*Work item*
Beginning with the first line and ending with the one containing "[PmmSpec.v] extended with", copy the lines of the listing below exactly; omit everything else.

*Data supplied*

(* ===== verification/MmuThms.v ===== *)
(** * Theorems on the page-table code

    The properties of [mmu.c], each with a witness on the small machine of
    [PmmSpec.v] extended with memory and page tables. *)

From stdpp Require Import base numbers list list_numbers gmap.
From S2P Require Import Prelude Bitmap Pmm PmmFacts PmmInit PmmSpec.
From S2P Require Import Mmu PageTree MmuFacts MmuSpec.

Implicit Types (s : machine) (tb : tables).

(** The walk of the processor in a space. *)
Definition walk s (root vpn : Z) : option (nat * Z) := hw_walk (word s) 3 root vpn.

Lemma walk_space s pd d root tb vpn :
  space s pd d root tb -> user_page vpn -> walk s root vpn = pair 0%nat <$> leaf (word s) tb vpn.
Proof. intros Hs Hv. by apply hw_walk_leaf; [apply Hs|]. Qed.

Lemma walk_updated pd d root s tb s' tb' vpn o w :
  space s pd d root tb -> space s' pd d root tb' -> updated root s tb s' tb' vpn o -> user_page w ->
  walk s' root w = if w =? vpn then pair 0%nat <$> o else walk s root w.
Proof.
  intros Hs Hs' Hu Hw. rewrite (walk_space s' pd d root tb') by done.
  rewrite (up_leaf _ _ _ _ _ _ _ Hu). destruct (w =? vpn); [done|]. symmetry. by eapply walk_space.
Qed.

Lemma walk_grown pd d root s tb s' tb' w :
  space s pd d root tb -> space s' pd d root tb' -> grown s tb s' tb' root -> user_page w ->
  walk s' root w = walk s root w.
Proof.
  intros Hs Hs' Hg Hw. rewrite (walk_space s' pd d root tb'), (walk_space s pd d root tb) by done.
  by rewrite (gr_leaf _ _ _ _ _ Hg).
Qed.

(** ** A machine with one address space *)

(** The boot loader's PML4 is in frame 0. *)
Definition base_machine : machine :=
  Machine ∅ 8192 demo_off 0 {[ 16 := 7; 17 := 9 ]} demo 0 0 0 0 0.

Definition after {A : Type} (m : MM A) (a : A) (s : machine) : A * machine :=
  match m s with Ok r => r | Fault _ => (a, s) end.

Lemma after_wp {A : Type} (m : MM A) (a : A) (Q : A -> machine -> Prop) s :
  wp m Q s -> Q (after m a s).1 (after m a s).2.
Proof. unfold wp, after. by destruct (m s) as [[]|]. Qed.

Lemma after_ok {A : Type} (m : MM A) (a b : A) s s' : m s = Ok (b, s') -> (after m a s).1 = b.
Proof. unfold after. by intros ->. Qed.

Definition demo_machine : machine := (after (mmu_init (Some demo_off)) tt base_machine).2.
Definition demo_result : Z * machine := after mmu_create_address_space NULL demo_machine.
Definition demo_pd : Z := demo_result.1.
Definition demo_space : machine := demo_result.2.

Lemma demo_booted : exists kd, booted demo_machine kd 0.
Proof.
  assert (Hw : wp (mmu_init (Some (direct_map base_machine)))
    (fun _ s => exists kd, booted s kd 0) base_machine).
  { apply (wp_mmu_init _ _ 0); try done.
    - apply demo_inv.
    - intros s' kd Hb. by exists kd. }
  exact (after_wp _ tt _ _ Hw).
Qed.

Lemma demo_is_space : exists d root, demo_pd = frame_addr demo_space d /\
  space demo_space demo_pd d root {[ (3%nat, 0) := root ]}.
Proof.
  destruct demo_booted as [kd Hb].
  assert (Hw : wp mmu_create_address_space (fun pd s => pd = NULL \/ exists d root,
    pd = frame_addr s d /\ space s pd d root {[ (3%nat, 0) := root ]}) demo_machine).
  { apply (wp_create _ _ kd 0); [exact Hb|by left|].
    intros s' d root Hs _. right. exists d, root. split; [reflexivity|exact Hs]. }
  destruct (after_wp _ NULL _ _ Hw) as [Hnull|Hd]; [exfalso|exact Hd].
  assert (Hnn : (demo_pd =? NULL) = false) by (vm_compute; reflexivity).
  apply Z.eqb_neq in Hnn. exact (Hnn Hnull).
Qed.

(** ** Mapping *)

(** C6: For an address of the user half (below [2^47]) in a space whose user
    half holds no large pages, [mmu_map_page] refines an update of the
    translation the processor computes: when it returns true exactly the page of [virt] is mapped anew,
    to [phys] with the flags given, and its cached translation is dropped;
    when it returns false every translation of the user half is as before and
    no frame is free.  The tables remain a tree; the frames it takes become
    tables of this space (none leaks) and no other memory in use changes.  (It
    takes the entry of a large page for a table:
    [huge_page_taken_for_table].) *)
Theorem mmu_map_page_refines_walk s pd d root tb virt phys flags :
  space s pd d root tb -> user_addr virt ->
  exists b s' tb', mmu_map_page pd virt phys flags s = Ok (b, s') /\
    space s' pd d root tb' /\
    (forall vpn, user_page vpn -> walk s' root vpn =
       if b && (vpn =? vpn_of virt) then Some (0%nat, pte phys flags) else walk s root vpn) /\
    (if b : bool then tlb s' = delete (vpn_of virt) (tlb s) else free s' = ∅) /\
    evolves s tb s' tb' root.
Proof.
  intros Hsp Hv.
  enough (Hw : wp (mmu_map_page pd virt phys flags) (fun (b : bool) s' => exists tb',
    space s' pd d root tb' /\
    (forall vpn, user_page vpn -> walk s' root vpn =
       if b && (vpn =? vpn_of virt) then Some (0%nat, pte phys flags) else walk s root vpn) /\
    (if b : bool then tlb s' = delete (vpn_of virt) (tlb s) else free s' = ∅) /\
    evolves s tb s' tb' root) s).
  { apply wp_run in Hw as (b & s' & Hr & tb' & H). by exists b, s', tb'. }
  apply (wp_map_page pd d root _ _ tb); [done|done| |].
  - intros s' tb' Hs' Hg He _. exists tb'. split_and!; [done| |done|].
    + intros vpn Hu. by eapply walk_grown.
    + apply Hg.
  - intros s' tb' Hs' Hu. exists tb'. split_and!; [done| |apply Hu|].
    + intros vpn Hvpn. by rewrite (walk_updated pd d root s tb s' tb' _ _ _ Hsp Hs' Hu Hvpn).
    + apply Hu.
Qed.

Lemma mmu_map_page_refines_walk_witness : exists d root b s' tb',
  mmu_map_page demo_pd 0x400123 0x9000 7 demo_space = Ok (b, s') /\
  space s' demo_pd d root tb' /\
  (forall vpn, user_page vpn -> walk s' root vpn =
     if b && (vpn =? 0x400) then Some (0%nat, 0x9007) else walk demo_space root vpn).
Proof.
  destruct demo_is_space as (d & root & _ & Hs). exists d, root.
  destruct (mmu_map_page_refines_walk demo_space demo_pd d root _ 0x400123 0x9000 7 Hs)
    as (b & s' & tb' & Hr & Hs' & Hw & _); [by split|].
  exists b, s', tb'. split; [exact Hr|]. split; [exact Hs'|exact Hw].
Defined.

(** [mmu_unmap_page] removes exactly the translation of the page of [virt]
    and its cached copy; it returns false, changing nothing, only where the
    page was not mapped.  No frame is allocated or freed. *)
Theorem mmu_unmap_page_refines_walk s pd d root tb virt :
  space s pd d root tb -> user_addr virt ->
  exists b s', mmu_unmap_page pd virt s = Ok (b, s') /\ space s' pd d root tb /\
    (forall vpn, user_page vpn -> walk s' root vpn =
       if vpn =? vpn_of virt then None else walk s root vpn) /\
    (if b : bool then tlb s' = delete (vpn_of virt) (tlb s) else s' = s) /\
    evolves s tb s' tb root.
Proof.
  intros Hsp Hv.
  enough (Hw : wp (mmu_unmap_page pd virt) (fun (b : bool) s' => space s' pd d root tb /\
    (forall vpn, user_page vpn -> walk s' root vpn =
       if vpn =? vpn_of virt then None else walk s root vpn) /\
    (if b : bool then tlb s' = delete (vpn_of virt) (tlb s) else s' = s) /\
    evolves s tb s' tb root) s).
  { apply wp_run in Hw as (b & s' & Hr & H). by exists b, s'. }
  apply (wp_unmap_page pd d root _ _ tb); [done|done| |].
  - intros Hn. split_and!; [done| |done|].
    + intros vpn Hu. rewrite (walk_space s pd d root tb) by done.
      destruct (Z.eqb_spec vpn (vpn_of virt)) as [->|]; [|done]. unfold leaf. by rewrite Hn.
    + apply evolves_refl.
  - intros s' Hs' Hu. split_and!; [done| |apply Hu|].
    + intros vpn Hvpn. by rewrite (walk_updated pd d root s tb s' tb _ _ _ Hsp Hs' Hu Hvpn).
    + apply Hu.
Qed.

Lemma mmu_unmap_page_refines_walk_witness : exists d root b s',
  mmu_unmap_page demo_pd 0x400123 demo_space = Ok (b, s') /\
  (forall vpn, user_page vpn -> walk s' root vpn =
     if vpn =? 0x400 then None else walk demo_space root vpn) /\ d <> root.
Proof.
  destruct demo_is_space as (d & root & _ & Hs). exists d, root.
  destruct (mmu_unmap_page_refines_walk demo_space demo_pd d root _ 0x400123 Hs)
    as (b & s' & Hr & _ & Hw & _); [by split|].
  exists b, s'. split; [exact Hr|]. split; [exact Hw|]. intros ->.
  apply (sp_pd_apart _ _ _ _ _ Hs (3%nat, 0)). apply lookup_singleton_eq.
Defined.

(** ** Lookup *)

(** The physical address of a walk's 4 KiB entry. *)
Definition translate (w : option (nat * Z)) (virt : Z) : Z :=
  match w with Some (_, e) => 4096 * frame_of e + virt mod 4096 | None => 0 end.

Lemma lor_offset x k : 0 <= k < 4096 -> Z.lor (4096 * x) k = 4096 * x + k.
Proof.
  intros Hk. rewrite <- Z.lxor_lor, <- Z.add_nocarry_lxor; [done| |];
    apply Z.bits_inj'; intros n Hn; rewrite Z.land_spec, Z.bits_0;
    (destruct (decide (n < 12)); [by rewrite testbit_frame by lia|]);
    rewrite (Z.bits_above_log2 k); rewrite ?andb_false_r; try done; try lia;
    (destruct (decide (k = 0)) as [->|]; [simpl; lia|]);
    apply Z.log2_lt_pow2; try lia; (assert (2 ^ 12 <= 2 ^ n) by (apply Z.pow_le_mono_r; lia)); lia.
Qed.

Lemma get_physical_walk s pd d root tb virt :
  space s pd d root tb -> user_addr virt ->
  mmu_get_physical_address pd virt s = Ok (translate (walk s root (vpn_of virt)) virt, s).
Proof.
  intros Hsp Hv. pose proof (user_vpn _ Hv) as Hu. pose proof (wp_get_physical pd d root
    (fun v s' => (v, s') = (translate (walk s root (vpn_of virt)) virt, s)) s tb virt Hsp Hv) as Hw.
  apply wp_run in Hw; [by destruct Hw as (v & s' & -> & ->)|].
  rewrite (walk_space s pd d root tb) by done. f_equal. unfold translate.
  destruct (leaf (word s) tb (vpn_of virt)) as [e|]; simpl; [|done].
  rewrite addr_mask_frame. change 0xFFF with (Z.ones 12). rewrite Z.land_ones by lia.
  apply lor_offset, Z.mod_pos_bound. lia.
Qed.

(** C35: For an address of the user half in a space whose user half holds no
    large pages, [mmu_get_physical_address] computes the translation of the
    processor: the frame of the walk's entry with the offset of the address,
    or 0 where the page is not mapped; memory is unchanged.  After a successful
    [mmu_map_page] of that address to a 52-bit physical address, with flags
    outside the address bits, it returns the address just mapped.  (Where a
    large page is mapped it returns 0: [huge_page_taken_for_table].) *)
Theorem mmu_lookup_is_walk s pd d root tb virt :
  space s pd d root tb -> user_addr virt ->
  mmu_get_physical_address pd virt s = Ok (translate (walk s root (vpn_of virt)) virt, s) /\
  (forall phys flags s', 0 <= phys < 2 ^ 52 -> Z.land flags PAGE_ADDR_MASK = 0 ->
     mmu_map_page pd virt phys flags s = Ok (true, s') ->
     mmu_get_physical_address pd virt s' = Ok (4096 * (phys / 4096) + virt mod 4096, s')).
Proof.
  intros Hsp Hv. pose proof (user_vpn _ Hv) as Hu.
  split; [by eapply get_physical_walk|]. intros phys flags s' Hp Hfl Hmap.
  assert (Hw : wp (mmu_map_page pd virt phys flags) (fun (b : bool) s' => b = true -> exists tb',
    space s' pd d root tb' /\ walk s' root (vpn_of virt) = Some (0%nat, pte phys flags)) s).
  { apply (wp_map_page pd d root _ _ tb); [done|done|done|].
    intros s1 tb1 Hs1 Hup _. exists tb1. split; [done|].
    rewrite (walk_updated pd d root s tb s1 tb1 _ _ _ Hsp Hs1 Hup Hu). by rewrite Z.eqb_refl. }
  unfold wp in Hw. rewrite Hmap in Hw. destruct (Hw eq_refl) as (tb' & Hs' & Hwalk).
  rewrite (get_physical_walk _ _ _ _ _ _ Hs' Hv), Hwalk. simpl. unfold pte. rewrite page_align_down_eq by lia.
  unfold PAGE_SIZE. rewrite frame_of_entry by (done || dlia). done.
Qed.

Lemma mmu_lookup_is_walk_witness : exists root,
  mmu_get_physical_address demo_pd 0x400123 demo_space =
    Ok (translate (walk demo_space root 0x400) 0x400123, demo_space) /\
  mmu_get_physical_address demo_pd 0x400123
    (after (mmu_map_page demo_pd 0x400123 0x9000 7) false demo_space).2 =
  Ok (0x9123, (after (mmu_map_page demo_pd 0x400123 0x9000 7) false demo_space).2).
Proof.
  destruct demo_is_space as (d & root & _ & Hs). exists root.
  destruct (mmu_lookup_is_walk demo_space demo_pd d root _ 0x400123 Hs) as [Hget Hmap]; [by split|].
  split; [exact Hget|]. apply (Hmap 0x9000 7); [by split|reflexivity|].
  assert (Hok : (after (mmu_map_page demo_pd 0x400123 0x9000 7) false demo_space).1 = true)
    by (vm_compute; reflexivity).
  revert Hok. unfold after. destruct (mmu_map_page _ _ _ _ demo_space) as [[b s']|]; simpl;
    [by intros ->|done].
Defined.

(** ** New address spaces *)

(** [mmu_create_address_space] returns a space whose user half maps
    nothing and whose kernel half is the kernel's, built in two frames that
    were free, with every other word in use unchanged; it fails only when
    fewer than two frames are free, and then gives back what it took. *)
Theorem mmu_create_shares_kernel_half s kd kr :
  booted s kd kr ->
  exists pd s', mmu_create_address_space s = Ok (pd, s') /\ same_machine s s' /\
    ((pd = NULL /\ (size (free s) < 2)%nat /\ free s' = free s /\
      forall f i, word s' f i = word s f i) \/
     exists d root tb, space s' pd d root tb /\ created s s' d root kr /\
       forall vpn, user_page vpn -> walk s' root vpn = None).
Proof.
  intros Hb.
  enough (Hw : wp mmu_create_address_space (fun pd s' => same_machine s s' /\
    ((pd = NULL /\ (size (free s) < 2)%nat /\ free s' = free s /\
      forall f i, word s' f i = word s f i) \/
     exists d root tb, space s' pd d root tb /\ created s s' d root kr /\
       forall vpn, user_page vpn -> walk s' root vpn = None)) s).
  { apply wp_run in Hw as (pd & s' & Hr & H). by exists pd, s'. }
  apply (wp_create _ _ kd kr); [done| |].
  - intros s' Hsm _ Hf Hsz Hw. split; [done|]. left. done.
  - intros s' d root Hs Hc. split; [apply Hc|]. right. exists d, root, {[ (3%nat, 0) := root ]}.
    split_and!; [done|done|]. intros vpn Hu.
    rewrite (walk_space _ _ _ _ _ _ Hs Hu). by rewrite leaf_root.
Qed.

Lemma mmu_create_shares_kernel_half_witness : exists kd pd s',
  mmu_create_address_space demo_machine = Ok (pd, s') /\ same_machine demo_machine s' /\
  booted demo_machine kd 0.
Proof.
  destruct demo_booted as [kd Hb]. exists kd.
  destruct (mmu_create_shares_kernel_half demo_machine kd 0 Hb) as (pd & s' & Hr & Hsm & _).
  exists pd, s'. split; [exact Hr|]. split; [exact Hsm|exact Hb].
Defined.

(** ** Huge pages *)

(** The 2 MiB page at 0x400000 is mapped to physical memory from 0 on, through
    a PML4, a PDPT and a page directory in frames 8, 10 and 11. *)
Definition huge_machine : machine :=
  put_word (put_word (put_word (put_word demo_space 11 2 0x83) 10 0 0xB003) 8 0 0xA003)
    9 0 (frame_addr demo_space 8).

(** The page-table code takes a huge page for a page table: the processor
    translates 0x400000 to physical address 0, [mmu_get_physical_address]
    says that it is not mapped, and [mmu_map_page] overwrites the first word
    of the mapped memory. *)
Example huge_page_taken_for_table :
  let s := huge_machine in
  let pd := frame_addr demo_space 9 in
  walk s 8 0x400 = Some (1%nat, 0x83) /\
  (after (mmu_get_physical_address pd 0x400000) 1 s).1 = 0 /\
  word s 0 0 = 0 /\
  word (after (mmu_map_page pd 0x400000 0x9000 7) false s).2 0 0 = 0x9007.
Proof. vm_compute. split_and!; reflexivity. Qed.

*Answer to this task*
(* ===== verification/MmuThms.v ===== *)
(** * Theorems on the page-table code

    The properties of [mmu.c], each with a witness on the small machine of
    [PmmSpec.v] extended with memory and page tables. *)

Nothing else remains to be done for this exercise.